The surface of a frozen lake may seem an unlikely space for hosting an art festival but that’s exactly what happens every weekend in February on White Bear Lake. The Art Shanty ‘transforms a lake surface into a creative community space that is part of art gallery, part art residency and part social experiment,’ according to the organizers. Think of it as Burning Man on Ice, and in fact, Burning Man, the motherload of interactive art and community event attended by 70,000 in the Nevada desert each summer, has been an Art Shanty Projects sponsor.
Art shanties have existed in some shape or form for over ten years now but since 2014 they have been granted a spot on the frozen White Bear Lake (with contingency plans on the shore if ice conditions are not favorable.)
About 20 art shanties (the concept of shanty inspired by small portable hut typically used as a shelter during a popular Minnesota winter pastime, ice fishing) are selected by a jury each year. The projects involving artists from a wide genre – from architects to puppeteers - are selected based on criteria such as participant engagement, and environmental considerations of the host lake. The shanty themes in recent years have ranged from shanti shanty – design motifs on a structure inspired by Tibetan prayer wheel – to Slumber Party shanty – elevated bunk with a friendly monster under the bed.
Street life or use of open public spaces may be limited during the long Minnesota winters but Art Shanty Projects and festivals like this provide the welcome outlet needed for an engaging and connected community.
A group of Minneapolis Instagrammers recently gathered at Art Shanty Project on White Bear Lake.
A visitor at Art Shanty looks on as Matoska Tonka (Big White Bear in Dakota language) pedal-bear rides by. The 20 ft wide 10-ft high pedal ride is made locally in Minnesota of mostly recycled products by local artists.
Everyday artifacts collected from across the region expressing Minnesota character and identity. Visitors are invited to express memories by words and drawing on the walls of this shanty.
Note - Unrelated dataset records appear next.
Example run_two_levels :
  Fixture.getListPattern (Some "en_US") UATIMEUNITSTYLE_NARROW
    UATIMEUNITLISTPAT_TWO_ONLY 8 (Fixture.fresh U_ZERO_ERROR (Some 8%nat))
  = Some (7, mkWorld U_ZERO_ERROR
               (Some (Fixture.utf16 "{0} {1}" ++ [0]))
               [Open None (Some "en_US");
                GetByKeyWithFallback "listPattern";
                GetByKeyWithFallback "unit-narrow";
                GetStringByKeyWithFallback "2"; Close]).
Proof. reflexivity. Qed.

Example run_missing_key :
  Fixture.getListPattern (Some "en_US") UATIMEUNITSTYLE_ABBREVIATED
    UATIMEUNITLISTPAT_START_PIECE 8 (Fixture.fresh U_ZERO_ERROR (Some 8%nat))
  = Some (0, mkWorld U_MISSING_RESOURCE_ERROR
               (Some (repeat 65535 8))
               [Open None (Some "en_US");
                GetByKeyWithFallback "listPattern";
                GetByKeyWithFallback "unit-short";
                GetStringByKeyWithFallback "start"; Close]).
Proof. reflexivity. Qed.

Example run_bad_kind :
  Fixture.getTimePattern (Some "en") 3 8 (Fixture.fresh U_ZERO_ERROR (Some 8%nat))
  = Some (0, mkWorld U_ILLEGAL_ARGUMENT_ERROR (Some (repeat 65535 8)) []).
Proof. reflexivity. Qed.

(** ** The copy loop and the terminator store *)

Lemma strncpy_loop_text (n : nat) :
  forall (pat dst : list UChar),
    text pat -> (n <= List.length dst)%nat ->
    strncpy_loop n dst (pat ++ [0])
    = Some (firstn n (pat ++ [0]) ++ skipn (Nat.min n (S (List.length pat))) dst).
Proof.
  induction n as [|n IH]; intros pat dst Htext Hlen.
  - reflexivity.
  - destruct dst as [|d dst']; [simpl in Hlen; lia|].
    destruct pat as [|c pat'].
    + simpl. destruct n; reflexivity.
    + inversion Htext as [|? ? Hc Hrest]; subst.
      cbn [app strncpy_loop].
      apply Z.eqb_neq in Hc. rewrite Hc.
      rewrite (IH pat' dst' Hrest) by (simpl in Hlen; lia).
      reflexivity.
Qed.

Lemma strncpy_loop_safe (n : nat) :
  forall (pat dst : list UChar),
    (n <= List.length dst)%nat ->
    exists dst',
      strncpy_loop n dst (pat ++ [0]) = Some dst' /\
      List.length dst' = List.length dst.
Proof.
  induction n as [|n IH]; intros pat dst Hlen.
  - exists dst. split; reflexivity.
  - destruct dst as [|d dst']; [simpl in Hlen; lia|].
    destruct pat as [|c pat']; cbn [app strncpy_loop].
    + exists (0 :: dst'). split; reflexivity.
    + destruct (c =? 0).
      * exists (c :: dst'). split; reflexivity.
      * destruct (IH pat' dst') as (dst2 & E & L); [simpl in Hlen; lia|].
        rewrite E. exists (c :: dst2). split; [reflexivity|simpl; lia].
Qed.

Lemma store_at_spec (v : UChar) :
  forall (arr : list UChar) (i : nat),
    (i < List.length arr)%nat ->
    store_at arr i v = Some (firstn i arr ++ v :: skipn (S i) arr).
Proof.
  induction arr as [|c rest IH]; intros i Hi; [simpl in Hi; lia|].
  destruct i as [|i'].
  - reflexivity.
  - cbn [store_at]. rewrite IH by (simpl in Hi; lia). reflexivity.
Qed.

Lemma firstn_text_nul (pat rest : list UChar) :
  firstn (List.length pat) (pat ++ rest) = pat.
Proof.
  rewrite firstn_app, Nat.sub_diag, firstn_all. simpl. apply app_nil_r.
Qed.

(** ** The String Extractor step *)

Lemma U_SUCCESS_not_FAILURE (e : UErrorCode) :
  U_SUCCESS e = negb (U_FAILURE e).
Proof.
  unfold U_SUCCESS, U_FAILURE, U_ZERO_ERROR.
  destruct (Z.leb_spec e 0), (Z.gtb_spec e 0); simpl; try reflexivity; lia.
Qed.

Lemma succeeded_U_SUCCESS (e : UErrorCode) :
  succeeded e <-> U_SUCCESS e = true.
Proof.
  unfold succeeded. rewrite U_SUCCESS_not_FAILURE.
  destruct (U_FAILURE e); simpl; split; congruence.
Qed.

(** After a failed lookup nothing is copied and nothing is terminated. *)
Lemma extract_failed (answer : option (list UChar) * int32) (cap : int32) (w : world) :
  U_SUCCESS (status w) = false ->
  extract_string answer cap w
  = Some (snd answer, mkWorld (status w) (result w) (accesses w ++ [Close])).
Proof.
  intros Hst. unfold extract_string, bind, get_status, u_terminateUChars.
  cbn. rewrite Hst. cbn. rewrite Hst. reflexivity.
Qed.

(** The pattern and its terminator fit. *)
Lemma extract_fits (pat arr : list UChar) (cap : int32) (w : world) :
  U_SUCCESS (status w) = true ->
  result w = Some arr ->
  text pat ->
  Z.of_nat (List.length pat) < cap <= Z.of_nat (List.length arr) ->
  extract_string (Some (pat ++ [0]), Z.of_nat (List.length pat)) cap w
  = Some (Z.of_nat (List.length pat),
          mkWorld (if status w =? U_STRING_NOT_TERMINATED_WARNING
                   then U_ZERO_ERROR else status w)
                  (Some (pat ++ 0 :: skipn (S (List.length pat)) arr))
                  (accesses w ++ [Close])).
Proof.
  intros Hst Harr Htext Hcap.
  assert (Hcopy : strncpy_loop (Z.to_nat cap) arr (pat ++ [0])
                  = Some (pat ++ 0 :: skipn (S (List.length pat)) arr)).
  { rewrite (strncpy_loop_text (Z.to_nat cap) pat arr Htext) by lia.
    replace (Nat.min (Z.to_nat cap) (S (List.length pat)))
      with (S (List.length pat)) by lia.
    rewrite firstn_all2 by (rewrite length_app; simpl; lia).
    rewrite <- app_assoc. reflexivity. }
  assert (Hstore : store_at (pat ++ 0 :: skipn (S (List.length pat)) arr)
                     (Z.to_nat (Z.of_nat (List.length pat))) 0
                   = Some (pat ++ 0 :: skipn (S (List.length pat)) arr)).
  { rewrite Nat2Z.id, store_at_spec by (rewrite length_app; simpl; lia).
    rewrite firstn_text_nul.
    rewrite skipn_app, (skipn_all2 pat) by lia.
    replace (S (List.length pat) - List.length pat)%nat with 1%nat by lia.
    reflexivity. }
  unfold extract_string, bind, get_status, u_terminateUChars, u_strncpy,
    store_result, record, set_status, ret.
  cbn -[skipn]. rewrite Hst, Harr.
  destruct (Z.leb_spec cap 0) as [Hle|_]; [lia|].
  rewrite Hcopy. cbn -[skipn]. rewrite Hst.
  destruct (Z.ltb_spec (Z.of_nat (List.length pat)) 0) as [Hneg|_]; [lia|].
  destruct (Z.ltb_spec (Z.of_nat (List.length pat)) cap) as [_|Hge]; [|lia].
  unfold bind. cbn -[skipn].
  destruct (Z.ltb_spec (Z.of_nat (List.length pat)) 0) as [Hneg|_]; [lia|].
  rewrite Hstore.
  destruct (status w =? U_STRING_NOT_TERMINATED_WARNING); reflexivity.
Qed.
While Art Shanty Projects are meant to be experienced when the shanties are open during the day, the after-hours provides a unique experience worth checking out as well.
A secret entrance, a bunk bed on ice, a friendly monster under the bed, and books to read and games to play in bed? Sign me up.
Food-themed interactive projects bring out the chef in young and old.
Participants created art evolved from an empty frame to a maze of overlapped, threaded colored strings.
While this shanty was planned well before the last US elections, Justice Shack turned into a soap box reflecting the current political environment. Participants are encouraged to leave a note to their elected officials which will be delivered to them at the end of the festival.
A shanty for the literary types. Poetry reading, writing exercises in a fun bus. A stationary stationery perhaps?
Remains of a space ship or a book club from the future? Sci-Fi Book Club escape pad is your shanty for sci-fi books, imaginative extraterrestrial drawings and writing letters to the future.
A dance floor like no other. Breaking barriers between strangers through sound and music, the Dance Shanty is a popular spot to warm up after and before a day on the ice.